_Exercise details:_
The lines needed are those below that contain the word "congruence"; copy each one.

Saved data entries
Lemma respaced_wf gs s s' start end_ :
  wf_layout gs s → respaced_window gs s s' start end_ → wf_layout gs s'.
Proof.
  intros [Hpos Hlen Hbtw Hord Huni] [R1 R2 R3 R4 R5 R6 R7].
  assert (∀ h, (h < start ∨ end_ < h)%nat → lower_of (positions s') h = lower_of (positions s) h) as Hlow.
  { intros [|h] Hh; [done|]. simpl. rewrite R3; [done|lia]. }
  assert (∀ i h v, gs !! i = Some h → placed s' !! i = Some (Some v) → between (positions s') h v) as Hb.
  { intros i h v Hi Hv. destruct (decide (start <= h <= end_)%nat).
    - destruct (R6 i h Hi) as (v' & E & ?); [lia|]. rewrite E in Hv. by simplify_eq.
    - rewrite (R5 i h Hi) in Hv by lia. unfold between. rewrite Hlow, R3 by lia. by apply (Hbtw i). }
  split; [|by rewrite R2|done|..].
  - intros j u Hju. destruct (decide (start <= j <= end_)%nat); [by apply R4|].
    rewrite R3 in Hju by lia. rewrite Hlow by lia. by apply Hpos.
  - intros h. destruct (decide (start <= h <= end_)%nat); [by apply R7|].
    intros i j v w Hij Hi Hj. rewrite (R5 i h Hi), (R5 j h Hj) by lia. by apply (Hord h).
  - intros i h v Hi Hv j Hj. destruct (decide (start <= h <= end_)%nat).
    + destruct (R6 j h Hj) as (v' & E & ?); [lia|]. eauto.
    + rewrite (R5 i h Hi) in Hv by lia. rewrite (R5 j h Hj) by lia. exact (Huni i h v Hi Hv j Hj).
Qed.

(** What one iteration of the placing loop establishes. *)
Record gap_done (gs : list nat) (s s' : layout) (gap : nat) : Prop := {
  gd_wf : wf_layout gs s';
  gd_len : length (positions s') = length (positions s);
  gd_gap : all_placed gs (placed s') gap;
  gd_keep : ∀ g, all_placed gs (placed s) g → all_placed gs (placed s') g
}.

Lemma assigned_done gs s gap val :
  wf_layout gs s →
  wf_layout gs {| positions := positions s; placed := assign val (group gs gap) (placed s) |} →
  gap_done gs s {| positions := positions s; placed := assign val (group gs gap) (placed s) |} gap.
Proof.
  intros Hwf Hwf'. pose proof (assign_group_lookup gs val (placed s) gap) as A.
  split; [done|done|..]; simpl.
  - intros i Hi. destruct (A i gap (wf_len _ _ Hwf) Hi) as [(k & _ & E) _]; eauto.
  - intros g Hg i Hi. destruct (A i g (wf_len _ _ Hwf) Hi) as [Aeq Ane].
    destruct (decide (g = gap)) as [->|Hne].
    + destruct Aeq as (k & _ & E); eauto.
    + rewrite Ane by done. by apply Hg.
Qed.

Lemma window_done gs s gap i0 start w :
  wf_layout gs s → gs !! i0 = Some gap → (start <= gap <= start + w)%nat →
  (start + w <= length (positions s))%nat → MIN_GAP <= window_step (positions s) gs start w →
  gap_done gs s (respace gs (window_step (positions s) gs start w) (lower_of (positions s) start)
                   (start + w) (seq start (w + 1)) s) gap.
Proof.
  intros Hwf Hi0 Hgap Hend Hstep. pose proof MIN_GAP_pos.
  pose proof (group_window_pos gs start w gap i0 Hi0 Hgap) as Hc.
  destruct (window_step_budget (positions s) gs start w (wf_pos _ _ Hwf)) as [B1 B2]; [lia|lia|lia|].
  rewrite window_count_remaining in B1, B2. rewrite Nat.add_1_r.
  pose proof (respace_spec gs (window_step (positions s) gs start w) ltac:(lia) w start
    (lower_of (positions s) start) (start + w)%nat s (wf_len _ _ Hwf) eq_refl ltac:(lia) eq_refl B1 B2) as R.
  split; [by eapply respaced_wf|by eapply rw_pos_len|..].
  - intros i Hi. destruct (rw_in _ _ _ _ _ R i gap Hi) as (v & E & _); [lia|]. eauto.
  - intros g Hg i Hi. destruct (decide (start <= g <= start + w)%nat).
    + destruct (rw_in _ _ _ _ _ R i g Hi) as (v & E & _); [lia|]. eauto.
    + rewrite (rw_out _ _ _ _ _ R i g Hi) by lia. by apply Hg.
Qed.

Lemma place_gap_done gs s gap s' :
  wf_layout gs s → (gap <= length (positions s))%nat → place_gap gs s gap = Ok s' →
  gap_done gs s s' gap.
Proof.
  intros Hwf Hgap H. unfold place_gap in H.
  destruct (group gs gap) as [|i0 rest] eqn:Eg.
  { inv_ok. split; [done..| |done]. intros i Hi%elem_of_group. rewrite Eg in Hi. by apply not_elem_of_nil in Hi. }
  assert (gs !! i0 = Some gap) as Hi0 by (apply elem_of_group; rewrite Eg; by left).
  rewrite <-Eg in H. case_bool_decide as Hp.
  { inv_ok. split; [done..| |done]. destruct Hp as [v Hv]. apply (wf_uniform _ _ Hwf i0 gap v); [done|].
    destruct (placed s' !! i0) as [[w|]|]; simpl in Hv; congruence. }
  destruct (bool_decide _ && bool_decide _) eqn:Efit; inv_ok.
  - apply andb_prop in Efit as [H1%bool_decide_eq_true H2%bool_decide_eq_true].
    rewrite spread_assign. apply assigned_done; [done|].
    destruct (spread_between (positions s) gs gap i0 (wf_pos _ _ Hwf) Hi0 H1 H2) as [Hb Hinc].
    by apply fill_wf.
  - destruct (find_window _ _ _ _) as [[start w]|] eqn:Ew; inv_ok.
    apply find_window_Some in Ew as (Hw%elem_of_seq & Hs%elem_of_seq & Hstep).
    apply (window_done _ _ _ i0); [done|done|lia..|done].
Qed.

Lemma place_gaps_done gs todo s s' :
  wf_layout gs s → Forall (λ g, (g <= length (positions s))%nat) todo → place_gaps gs todo s = Ok s' →
  wf_layout gs s' ∧ length (positions s') = length (positions s)
  ∧ (∀ g, g ∈ todo ∨ all_placed gs (placed s) g → all_placed gs (placed s') g).
Proof.
  revert s; induction todo as [|g todo IH]; intros s Hwf Hb H; simpl in H; inv_ok.
  { split_and!; [done|done|]. intros g [Hg|Hg]; [by apply not_elem_of_nil in Hg|done]. }
  inversion Hb as [|?? Hg Hb']; subst.
  destruct (place_gap_done _ _ _ _ Hwf Hg Hb0) as [Hwf' Hlen Hgap Hkeep].
  destruct (IH v Hwf') as (A & B & C); [by rewrite Hlen|done|].
  split_and!; [done|congruence|]. intros h [Hh|Hh].
  - apply elem_of_cons in Hh as [->|Hh]; apply C; auto.
  - apply C; auto.
Qed.

(** ** Sorted labels and [bisect_left] *)

Lemma sorted_set_elem l x : x ∈ sorted_set l ↔ x ∈ l.
Proof. unfold sorted_set. by rewrite merge_sort_Permutation, elem_of_remove_dups. Qed.

Lemma sorted_set_NoDup l : NoDup (sorted_set l).
Proof. unfold sorted_set. rewrite merge_sort_Permutation. apply NoDup_remove_dups. Qed.

Lemma sorted_set_sorted l : StronglySorted Z.lt (sorted_set l).
Proof.
  pose proof (sorted_set_NoDup l) as Hnd.
  assert (StronglySorted Z.le (sorted_set l)) as Hs by (apply StronglySorted_merge_sort; apply _).
  induction Hs as [|x k Hk IH HF]; [constructor|].
  apply NoDup_cons in Hnd as [Hx Hnd]. constructor; [by apply IH|].
  rewrite Forall_forall in HF |- *. intros y Hy. specialize (HF y Hy).
  assert (x ≠ y) by congruence. lia.
Qed.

_Expected answer:_
    destruct (placed s' !! i0) as [[w|]|]; simpl in Hv; congruence. }
  split_and!; [done|congruence|]. intros h [Hh|Hh].
  assert (x ≠ y) by congruence. lia.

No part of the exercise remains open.